- Born: Mitchell James Guist May 18, 1964 Gonzales, Louisiana, US
- Died: May 14, 2012 (aged 47) Belle River, Louisiana, US
- Occupations: Television personality, construction worker
- Years active: 2011–2012

= Mitchell Guist =

American hunter and television personality

Mitchell James Guist (May 18, 1964 - May 14, 2012), was an alligator hunter and reality television star who starred in the television show Swamp People until his death, in 2012, from natural causes.

==Early life==
Mitchell Guist was born in 1964 in Gonzales, Louisiana, and lived with his brother, Glenn, for his entire life.

==TV career==
In 2011, Mitchell and Glenn became stars on the History Channel's reality show, Swamp People. They became instant stars on the History Channel and had a fan club.
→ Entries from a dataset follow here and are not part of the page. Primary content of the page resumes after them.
Lemma index_exact_distinct exts idx : index_exact exts idx → distinct_digests exts.
Proof.
  intros Hi. apply NoDup_alt. intros i j d Hdi Hdj.
  rewrite list_lookup_fmap in Hdi, Hdj.
  destruct (exts !! i) as [ci|] eqn:Hci; [|done]. destruct (exts !! j) as [cj|] eqn:Hcj; [|done].
  assert (idx !! d = Some (N.of_nat i)) as H1' by (apply Hi; exists ci; rewrite Nat2N.id; by simplify_eq/=).
  assert (idx !! d = Some (N.of_nat j)) as H2' by (apply Hi; exists cj; rewrite Nat2N.id; by simplify_eq/=).
  rewrite H1' in H2'. injection H2'. lia.
Qed.

Lemma index_certs_exact exts : distinct_digests exts → index_exact exts (index_certs exts).
Proof.
  unfold distinct_digests. induction exts as [|c exts IH] using rev_ind; intros Hn.
  { intros d i. unfold index_certs. simpl. rewrite lookup_empty. split; [done|]. by intros (c & Hc & _). }
  rewrite fmap_app in Hn. apply list.NoDup_app in Hn as (Hn & Hd & _).
  unfold index_certs. rewrite imap_app, foldl_app. simpl. rewrite Nat.add_0_r.
  fold (index_certs exts). specialize (IH Hn).
  apply index_insert; [done| |done]. destruct (index_certs exts !! ext_Digest c) as [i|] eqn:Hi; [|done].
  apply IH in Hi as (c' & Hc' & Hdc). destruct (Hd (ext_Digest c)); [|set_solver].
  apply list_elem_of_fmap. exists c'. split; [done|]. by apply list_elem_of_lookup_2 in Hc'.
Qed.

Lemma certs_ok_distinct s : certs_ok s → distinct_digests (items (ExternalSigningCertificates s)).
Proof. intros [_ Hi]. by apply index_default, index_exact_distinct in Hi. Qed.

(** ** Sequences of changes *)

(** A certificate is added under its digest. *)
Definition change_valid (c : change) : Prop :=
  change_ok c ∧ match c with CAddExternal d cert => CertDigest cert = d | _ => True end.

Definition run_changes (cs : list change) s : State := foldl (λ s c, apply_change c s) s cs.

(** The inbox holds no injected termination that was not cleared. *)
Definition run_uncounted (cs : list change) (uncounted : bool) : bool := foldl leaves_uncounted uncounted cs.
Definition all_counted (cs : list change) : Prop := run_uncounted cs false = false.

Lemma Reset_dropped s :
  items (ExternalSigningCertificates (Reset s)) = [] ∧ externalCertDigestIndex (Reset s) = None.
Proof.
  unfold Reset, reset_creation, reset_notify, reset_incoming.
  destruct (value (IncomingHistory _)); simpl; repeat (destruct (_ || _); simpl); done.
Qed.

Lemma FromWorkflowState_dropped b s :
  items (ExternalSigningCertificates (FromWorkflowState b s)) = [] ∧ externalCertDigestIndex (FromWorkflowState b s) = None.
Proof.
  unfold FromWorkflowState. simpl. destruct (Reset_dropped s) as [Hx Hi]. revert Hx Hi. generalize (Reset s). clear s.
  intros s. revert s. induction (b_Inbox b) as [|e es IH]; intros s; simpl.
  - revert s. induction (b_History b) as [|e es IH]; intros s; simpl; [done|]. intros. by apply IH.
  - intros. by apply IH.
Qed.

Lemma change_certs_ok c s : change_valid c → certs_ok s → certs_ok (apply_change c s).
Proof.
  intros [_ Hv] Hs. destruct c as [|rs| | | | | | |d cert| | |start| | | |b]; simpl; try exact Hs.
  - apply certs_ok_dropped; apply Reset_dropped.
  - unfold ApplyRuntimeStateChanges. destruct (rs_ContinuedAsNew rs); [by apply certs_ok_dropped|exact Hs].
  - by apply AddExternalCert_certs_ok.
  - unfold KeepCreationInput. destruct (es_ParentInstance start); [|done]. by destruct (keepCreationInput s).
  - unfold ClearCreationInput. by destruct (_ || _).
  - apply certs_ok_dropped; apply FromWorkflowState_dropped.
Qed.

Lemma run_changes_unless cs : ∀ u s m, Forall change_valid cs → synced_unless u s m → certs_ok s →
  synced_unless (run_uncounted cs u) (run_changes cs s) m ∧ certs_ok (run_changes cs s).
Proof.
  induction cs as [|c cs IH]; intros u s m Hc Hs Hk; [done|]. apply list.Forall_cons in Hc as [Hc Hcs].
  apply (IH (leaves_uncounted u c)); [done| |by apply change_certs_ok]. destruct Hc. by apply change_synced.
Qed.

Lemma run_changes_ok cs s m : Forall change_valid cs → all_counted cs → synced s m → certs_ok s →
  synced (run_changes cs s) m ∧ certs_ok (run_changes cs s).
Proof.
  intros Hc Ha Hs Hk. destruct (run_changes_unless cs false s m Hc Hs Hk) as [Hs' Hk'].
  split; [|done]. unfold all_counted in Ha. by rewrite Ha in Hs'.
Qed.

(** The new instance, with no rows. *)
Lemma NewState_synced opts : synced (NewState opts) ∅.
Proof.
  split; [|done]. split; unfold tracked_table, status_row, incoming_row, notify_row, creation_row; simpl; try done.
  all: first [by apply table_exact_tracks; intros i; simpl; rewrite lookup_empty | intros k [v Hv]; by rewrite lookup_empty in Hv | constructor].
Qed.

Lemma NewState_certs_ok opts : certs_ok (NewState opts).
Proof. by apply certs_ok_dropped. Qed.

Lemma synced_marshaled_ok s m : synced s m → marshaled_ok s.
Proof. intros [_ Hm] j d. rewrite Hm. done. Qed.

(** ** Purging *)

Lemma apply_deletes_lookup ops m k :
  Forall (λ o, op_value o = None) ops →
  apply_ops ops m !! k = if decide (k ∈ op_key <$> ops) then None else m !! k.
Proof.
  intros Hd. case_decide as Hin; [|by apply apply_ops_notin].
  revert m. induction Hd as [|o ops Ho _ IH]; intros m; [by apply elem_of_nil in Hin|].
  rewrite fmap_cons in Hin. unfold apply_ops. simpl. fold (apply_ops ops (apply_op m o)).
  destruct (decide (k ∈ op_key <$> ops)) as [Hk|Hk]; [by apply IH|].
  rewrite apply_ops_notin by done. rewrite apply_op_lookup, decide_True; [done|].
  by apply elem_of_cons in Hin as [|].
Qed.

(** The rows of every slice are among those a purge deletes. *)
Definition purgeable s : Prop :=
  removedCount (Inbox s) ≤ length (items (Inbox s)) ∧ removedCount (History s) ≤ length (items (History s)) ∧
  removedCount (SigningCertificates s) ≤ length (items (SigningCertificates s)) ∧
  removedCount (ExternalSigningCertificates s) ≤ length (items (ExternalSigningCertificates s)) ∧
  removedCount (Signatures s) ≤ length (items (Signatures s)).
On Swamp People they would regularly be featured hunting for their dinner which included alligator gar, blue catfish, crayfish, cottontail rabbit, squirrel, bullfrog, alligator snapping turtle, and once by accident an American alligator.
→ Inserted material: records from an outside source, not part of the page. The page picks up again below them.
(* ===== verification/WorkflowInstances.v ===== *)
(** * Workflow state: a concrete store and concrete messages

    Instances of the third-party parameters of the workflow files: message
    types with an encoding that meets [ProtosLaws], signatures, and a store
    with version tokens that meets [StateStoreLaws].  The witnesses of the
    theorems are computed with them. *)

From Stdlib Require Import Ascii.
From stdpp Require Import countable infinite.
From S2P Require Import Prelude GoStrings WorkflowState WorkflowSync WorkflowChanges WorkflowLoad WorkflowProps WorkflowHosts WorkflowSystem.

(** ** An encoding of countable types *)

Fixpoint pos_string (p : positive) : string :=
  match p with
  | xH => String "h" EmptyString
  | xO q => String "o" (pos_string q)
  | xI q => String "i" (pos_string q)
  end.

Fixpoint string_pos (s : string) : option positive :=
  match s with
  | String "h" EmptyString => Some xH
  | String "o" s' => xO <$> string_pos s'
  | String "i" s' => xI <$> string_pos s'
  | _ => None
  end.

Lemma string_pos_string p : string_pos (pos_string p) = Some p.
Proof. induction p as [q IH|q IH|]; simpl; [by rewrite IH..|done]. Qed.

Definition countable_codec (A : Type) `{Countable A} : Codec A :=
  {| Marshal x := Some (pos_string (encode x)); Unmarshal s := string_pos s ≫= decode |}.

Lemma countable_codec_law `{Countable A} (x : A) d :
  Marshal (Codec := countable_codec A) x = Some d → Unmarshal (Codec := countable_codec A) d = Some x.
Proof. simpl. intros [= <-]. rewrite string_pos_string. simpl. by rewrite decode_encode. Qed.

(** ** Messages *)

#[export] Instance ParentInstanceInfo_eq_dec : EqDecision ParentInstanceInfo.
Proof. solve_decision. Defined.
#[export] Instance ParentInstanceInfo_countable : Countable ParentInstanceInfo.
Proof.
  apply (inj_countable' (λ p, (pi_InstanceId p, pi_ExecutionId p)) (λ '(a, b), mkParentInstanceInfo a b)). by intros [].
Defined.

#[export] Instance ExecutionStartedEvent_eq_dec : EqDecision ExecutionStartedEvent.
Proof. solve_decision. Defined.
#[export] Instance ExecutionStartedEvent_countable : Countable ExecutionStartedEvent.
Proof.
  apply (inj_countable' (λ e, (es_Input e, es_ParentInstance e)) (λ '(a, b), mkExecutionStarted a b)). by intros [].
Defined.

#[export] Instance TaskFailureDetails_eq_dec : EqDecision TaskFailureDetails.
Proof. solve_decision. Defined.
#[export] Instance TaskFailureDetails_countable : Countable TaskFailureDetails.
Proof.
  apply (inj_countable' (λ e, (fd_ErrorType e, fd_ErrorMessage e)) (λ '(a, b), mkFailureDetails a b)). by intros [].
Defined.

#[export] Instance OrchestrationStatus_countable : Countable OrchestrationStatus.
Proof.
  apply (inj_countable' (λ e, match e with STATUS_FAILED => None | STATUS_OTHER n => Some n end)
    (λ o, match o with None => STATUS_FAILED | Some n => STATUS_OTHER n end)). by intros [].
Defined.

#[export] Instance ExecutionCompletedEvent_eq_dec : EqDecision ExecutionCompletedEvent.
Proof. solve_decision. Defined.
#[export] Instance ExecutionCompletedEvent_countable : Countable ExecutionCompletedEvent.
Proof.
  apply (inj_countable' (λ e, (ec_WorkflowStatus e, ec_FailureDetails e)) (λ '(a, b), mkExecutionCompleted a b)). by intros [].
Defined.

#[export] Instance ExternalSigningCertificate_eq_dec : EqDecision ExternalSigningCertificate.
Proof. solve_decision. Defined.
#[export] Instance ExternalSigningCertificate_countable : Countable ExternalSigningCertificate.
Proof.
  apply (inj_countable' (λ e, (ext_Digest e, ext_Certificate e)) (λ '(a, b), mkExternalCert a b)). by intros [].
Defined.

#[export] Instance Metadata_eq_dec : EqDecision BackendWorkflowStateMetadata.
Proof. solve_decision. Defined.
#[export] Instance Metadata_countable : Countable BackendWorkflowStateMetadata.
Proof.
  apply (inj_countable' (λ m, (InboxLength m, HistoryLength m, md_Generation m, SignatureLength m,
      SigningCertificateLength m, ExternalSigningCertificateLength m))
    (λ '(a, b, c, d, e, f), mkMetadata a b c d e f)). by intros [].
Defined.

#[export] Instance creationInputRow_eq_dec : EqDecision creationInputRow.
Proof. solve_decision. Defined.
#[export] Instance creationInputRow_countable : Countable creationInputRow.
Proof.
  apply (inj_countable' (λ r, (InstanceID (ci_parent r), ExecutionID (ci_parent r), ci_Input r))
    (λ '(a, b, c), mkCreationInputRow (mkCreationParent a b) c)). by intros [[]].
Defined.

(** Timers, starts, completions and other events. *)
Inductive demo_event :=
  | DTimer (n : N) | DStarted (e : ExecutionStartedEvent) | DCompleted (e : ExecutionCompletedEvent) | DOther (n : N).
#[export] Instance demo_event_eq_dec : EqDecision demo_event.
Proof. solve_decision. Defined.
#[export] Instance demo_event_countable : Countable demo_event.
Proof.
  apply (inj_countable'
    (λ e, match e with DTimer n => inl (inl n) | DStarted e => inl (inr e) | DCompleted e => inr (inl e) | DOther n => inr (inr n) end)
    (λ e, match e with inl (inl n) => DTimer n | inl (inr e) => DStarted e | inr (inl e) => DCompleted e | inr (inr n) => DOther n end)).
  by intros [].
Defined.

Definition zero_metadata : BackendWorkflowStateMetadata := mkMetadata 0 0 0 0 0 0.

Definition metadata_codec : Codec BackendWorkflowStateMetadata :=
  {| Marshal m := Some (if decide (m = zero_metadata) then EmptyString else pos_string (encode m));
     Unmarshal s := match s with EmptyString => Some zero_metadata | _ => string_pos s ≫= decode end |}.

Definition string_codec : Codec string := {| Marshal s := Some s; Unmarshal s := Some s |}.

#[export] Instance demo_protos : Protos := {|
  HistoryEvent := demo_event;
  SigningCertificate := N;
  HistorySignature := N * N;
  PropagatedHistory := N;
  IsTimerFired e := match e with DTimer _ => true | _ => false end;
  IsExecutionTerminated e := bool_decide (e = DOther 77);
  GetEventId e := match e with DOther n => Z.of_N n | _ => (-1)%Z end;
  GetExecutionStarted e := match e with DStarted es => Some es | _ => None end;
  GetExecutionCompleted e := match e with DCompleted ec => Some ec | _ => None end;
  GetWorkflowStarted _ := None;
  NewExecutionCompleted _ ec := DCompleted ec;
  GetCertificate c := pos_string (encode c);
  GetStartEventIndex sig := sig.1;
  GetEventCount sig := sig.2;
  HistoryEvent_codec := countable_codec demo_event;
  SigningCertificate_codec := countable_codec N;
  ExternalSigningCertificate_codec := countable_codec ExternalSigningCertificate;
  HistorySignature_codec := countable_codec (N * N);
  PropagatedHistory_codec := countable_codec N;
  Metadata_codec := metadata_codec;
  StringValue_codec := string_codec;
  json_creationInputRow r := Some (pos_string (encode r));
  unjson_creationInputRow s := string_pos s ≫= decode;
  unjson_metadata _ := None;
  unjson_string _ := None |}.

Lemma metadata_codec_law (x : BackendWorkflowStateMetadata) d :
  Marshal (Codec := metadata_codec) x = Some d → Unmarshal (Codec := metadata_codec) d = Some x.
Proof.
  simpl. case_decide as Hz; intros [= <-]; [by subst|].
  destruct (pos_string (encode x)) as [|a d] eqn:He.
  - by destruct (encode x).
  - rewrite <-He, string_pos_string. simpl. by rewrite decode_encode.
Qed.

#[export] Instance demo_laws : ProtosLaws.
Proof.
  split; try done; try (intros e He; by apply bool_decide_eq_true in He as ->);
    intros x d; first [apply countable_codec_law | apply metadata_codec_law | by intros [= <-]].
Qed.

#[export] Instance demo_signing : HistorySigning := {|
  Signer := unit;
  VerifyChain _ raws certs events := negb (bool_decide (raws = []));
  CertDigest c := c;
  LeafSPIFFEPath c := Some "/ns/default/app" |}.

#[export] Instance demo_event_signing : EventSigning := {|
  MarshalEvent e := Marshal e;
  Sign _ raws i _ certs :=
    let sig : HistorySignature := (i, N.of_nat (length raws)) in
    (λ raw, (match certs with [] => Some 7%N | _ => None end, sig, raw)) <$> Marshal sig |}.

#[export] Instance demo_event_signing_laws : EventSigningLaws.
Proof.
  split.
  - intros e d. apply unmarshal_marshal.
  - intros sgn evs i prev certs cert sig raw. unfold Sign, demo_event_signing, raw_of.
    destruct (Marshal _) as [d|] eqn:Hd; simpl; [|done]. intros [= _ <- <-].
    exact (countable_codec_law _ _ Hd).
Qed.

(** ** A store *)

Record demo_store := mkDemoStore { ds_rows : gmap string (string * string); ds_used : gset string }.

Definition demo_tokens (st : demo_store) : gset string := ds_used st ∪ map_img (snd <$> ds_rows st).

Definition demo_put (tok : string) (m : gmap string (string * string)) (o : TransactionalOperation) : gmap string (string * string) :=
  match o with Upsert k v _ => <[k := (v, tok)]> m | Delete k => delete k m end.

Definition demo_matches (st : demo_store) (o : TransactionalOperation) : bool :=
  match o with
  | Upsert k _ (Some e) => bool_decide (snd <$> ds_rows st !! k = Some e)
  | _ => true
  end.

Definition demo_Multi (st : demo_store) (ops : list TransactionalOperation) : option demo_store :=
  if forallb (demo_matches st) ops
  then let tok := fresh (demo_tokens st) in
       Some (mkDemoStore (foldl (demo_put tok) (ds_rows st) ops) ({[ tok ]} ∪ demo_tokens st))
  else None.

#[export] Instance demo_state_store : StateStore :=
  {| store := demo_store; rows := ds_rows; tokens := demo_tokens; Multi := demo_Multi |}.

Lemma demo_put_data tok ops : ∀ m, fst <$> foldl (demo_put tok) m ops = apply_ops ops (fst <$> m).
Proof.
  induction ops as [|o ops IH]; intros m; [done|]. simpl. rewrite IH. unfold apply_ops. simpl. f_equal.
  destruct o; simpl; [by rewrite fmap_insert|by rewrite fmap_delete].
Qed.

Lemma demo_put_token tok ops k : ∀ m,
  k ∈ (op_key <$> ops) ∨ (∀ e, snd <$> m !! k = Some e → e = tok) →
  ∀ e, snd <$> foldl (demo_put tok) m ops !! k = Some e → e = tok.
Proof.
  induction ops as [|o ops IH]; intros m Hk e; simpl.
  { destruct Hk as [Hk|Hk]; [by apply elem_of_nil in Hk|]. apply Hk. }
  apply IH. destruct (decide (k ∈ op_key <$> ops)) as [|Hn]; [by left|]. right. intros e'.
  destruct (decide (k = op_key o)) as [->|Hne].
  - destruct o; simpl; [rewrite lookup_insert_eq|by rewrite lookup_delete_eq]. simpl. congruence.
  - destruct Hk as [Hk|Hk]; [rewrite fmap_cons in Hk; set_solver|].
    destruct o; simpl in *; [rewrite lookup_insert_ne|rewrite lookup_delete_ne]; auto.
Qed.

#[export] Instance demo_store_laws : StateStoreLaws.
Proof.
  split.
  - intros st ops st'. simpl. unfold demo_Multi. destruct (forallb _ _); [|done]. intros [= <-]. apply demo_put_data.
  - intros st ops st' k d etag. simpl. unfold demo_Multi. destruct (forallb _ _); [|done]. intros [= <-] Hin e He.
    assert (e = fresh (demo_tokens st)) as ->; [|apply is_fresh].
    apply (demo_put_token _ ops k (ds_rows st)); [|done]. left. apply list_elem_of_fmap. by exists (Upsert k d etag).
  - intros st ops st' k d e. simpl. unfold demo_Multi. destruct (forallb _ _) eqn:Hf; [|done]. intros _ Hin.
    rewrite forallb_forall in Hf. apply list_elem_of_In, Hf in Hin. simpl in Hin. by apply bool_decide_eq_true in Hin.
  - intros st ops st'. simpl. unfold demo_Multi. destruct (forallb _ _); [|done]. intros [= <-].
    unfold demo_tokens at 2. simpl. set_solver.
  - intros st k e He. simpl in *. unfold demo_tokens. apply elem_of_union. right. apply elem_of_map_img.
    exists k. by rewrite lookup_fmap.
Qed.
Mitchell and Glenn were both featured in a Swamp People special where they hunted cottontail rabbits, later trading them for snapping turtles.
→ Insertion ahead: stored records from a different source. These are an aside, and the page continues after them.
(* ===== verification/ResiliencyRunnerProps.v ===== *)
(** * What running an operation under a policy guarantees

    Over the machine of [ResiliencyRunner]: no result of an operation leaks
    ([runner_no_leak]), the attempts stay within the budget of the policy and
    the runner gives up only for a reason ([runner_gives_up]), a hung operation
    does not hang its caller ([runner_finishes]), and when the end of a pub/sub
    delivery reports that the retries are exhausted ([exhausted_is_exhausted],
    [unknown_status_reported_exhausted]). *)

From S2P Require Import Prelude ResiliencyRetry ResiliencyRunner.

(** ** Lists *)

(** Replacing an element of a list exchanges its contribution. *)
Lemma bind_insert {A B} (f : A → list B) (l : list A) i a b :
  l !! i = Some a → f a ++ (<[i := b]> l ≫= f) ≡ₚ f b ++ (l ≫= f).
Proof.
  revert i; induction l as [|x l IH]; intros [|i] Hl; simplify_eq/=.
  - rewrite !(assoc_L (++)). apply Permutation_app_tail. apply Permutation_app_comm.
  - specialize (IH i Hl). rewrite (Permutation_app_swap_app (f a)), IH. by rewrite Permutation_app_swap_app.
Qed.

Section props.
Context `{Gobreaker} `{Backoff} {T : Type} `{EqDecision T} (zero : T).
Context (def : PolicyDefinition) (opts : RunnerOpts).

Implicit Types (s : state (T := T)) (v res : T) (err : option error).

Local Notation layers := (layers zero def opts).
Local Notation after_layers := (after_layers zero def opts).
Local Notation after_breaker := (after_breaker zero def opts).
Local Notation retry_filter := (retry_filter zero opts).
Local Notation step := (step zero def opts).
Local Notation runs := (runs zero def opts).

(** ** Accounting for results *)

(** a result that is not the zero value *)
Definition nz (v : T) : list T := if bool_decide (v = zero) then [] else [v].

Definition nz_of (o : option (T * option error)) : list T :=
  match o with Some (v, _) => nz v | None => [] end.

(** What the operations returned, what is in a channel, what was disposed of,
    what the runner holds. *)
Definition produced s : list T := attempts s ≫= (λ a, nz_of (a_result a)).
Definition channels s : list T := attempts s ≫= (λ a, nz_of (a_done a)).
Definition disposals (es : list (effect T)) : list T :=
  es ≫= (λ e, match e with Dispose v => [v] | _ => [] end).
Definition held s : list T :=
  match ph s with InLoop v _ | Returned v _ => nz v | _ => [] end.

(** The attempt in progress, if any. *)
Definition current s : option nat := match ph s with InOperation i => Some i | _ => None end.

Lemma nz_zero : nz zero = [].
Proof. unfold nz. by rewrite bool_decide_true. Qed.

Lemma disposals_app es1 es2 : disposals (es1 ++ es2) = disposals es1 ++ disposals es2.
Proof. unfold disposals. by rewrite bind_app. Qed.

Lemma disposals_dispose v : Disposer opts = true → disposals (dispose zero opts v) = nz v.
Proof. intros Hd. unfold dispose, nz, isZero. rewrite Hd. by destruct (bool_decide (v = zero)). Qed.

Lemma disposals_accumulate v : disposals (accumulate zero opts v) = [].
Proof. unfold accumulate. by destruct (_ && _). Qed.

(** ** The layers *)

(** Whatever the layers make of a result, nothing else of the state changes,
    and the result is held or disposed of; with a retry policy a failure holds
    nothing. *)
Definition handed_on s s' v err : Prop :=
  attempts s' = attempts s ∧ tries s' = tries s ∧
  ∃ v' err' es, effects s' = effects s ++ es ∧
    (ph s' = Returned v' err' ∧ pd_r def = None ∨ ph s' = InLoop v' err' ∧ pd_r def ≠ None) ∧
    (err' = None ↔ err = None) ∧
    (err = None → v' = v) ∧
    (Disposer opts = true → nz v ≡ₚ disposals es ++ nz v' ∧ (pd_r def ≠ None → err' ≠ None → v' = zero)).

Lemma handed_on_app s s0 s' v err es0 :
  attempts s0 = attempts s → tries s0 = tries s → effects s0 = effects s ++ es0 → disposals es0 = [] →
  handed_on s0 s' v err → handed_on s s' v err.
Proof.
  intros Ha Ht He Hes (Ha' & Ht' & v' & err' & es & He' & Hp & Hn & Hv & Hd).
  split; [congruence|split; [congruence|]]. exists v', err', (es0 ++ es).
  split; [by rewrite He', He, (assoc_L (++))|]. split; [done|]. split; [done|]. split; [done|].
  intros HD. rewrite disposals_app, Hes. by apply Hd.
Qed.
Mitchell and Glenn were also featured in the 2012 third season of Swamp People.

==Death==

On May 14, 2012, Mitchell Guist suffered an accident on the Belle River near Pierre Part. According to authorities he slipped and fell while loading items onto his boat. It was initially reported that he suffered a seizure, but it is unclear whether the seizure was a result of the fall or if it was caused by a medical condition. It was later revealed that Guist suffered a heart attack. Guist, aged 47, was pronounced dead at a Morgan City hospital; the coroner for Ascension Parish later determined that his death was due to natural causes. He was buried at Lusk Cemetery in Gonzales, Louisiana. The "Voodoo Bayou" episode of Swamp People, originally aired on May 17, 2012, was dedicated in Guist's memory.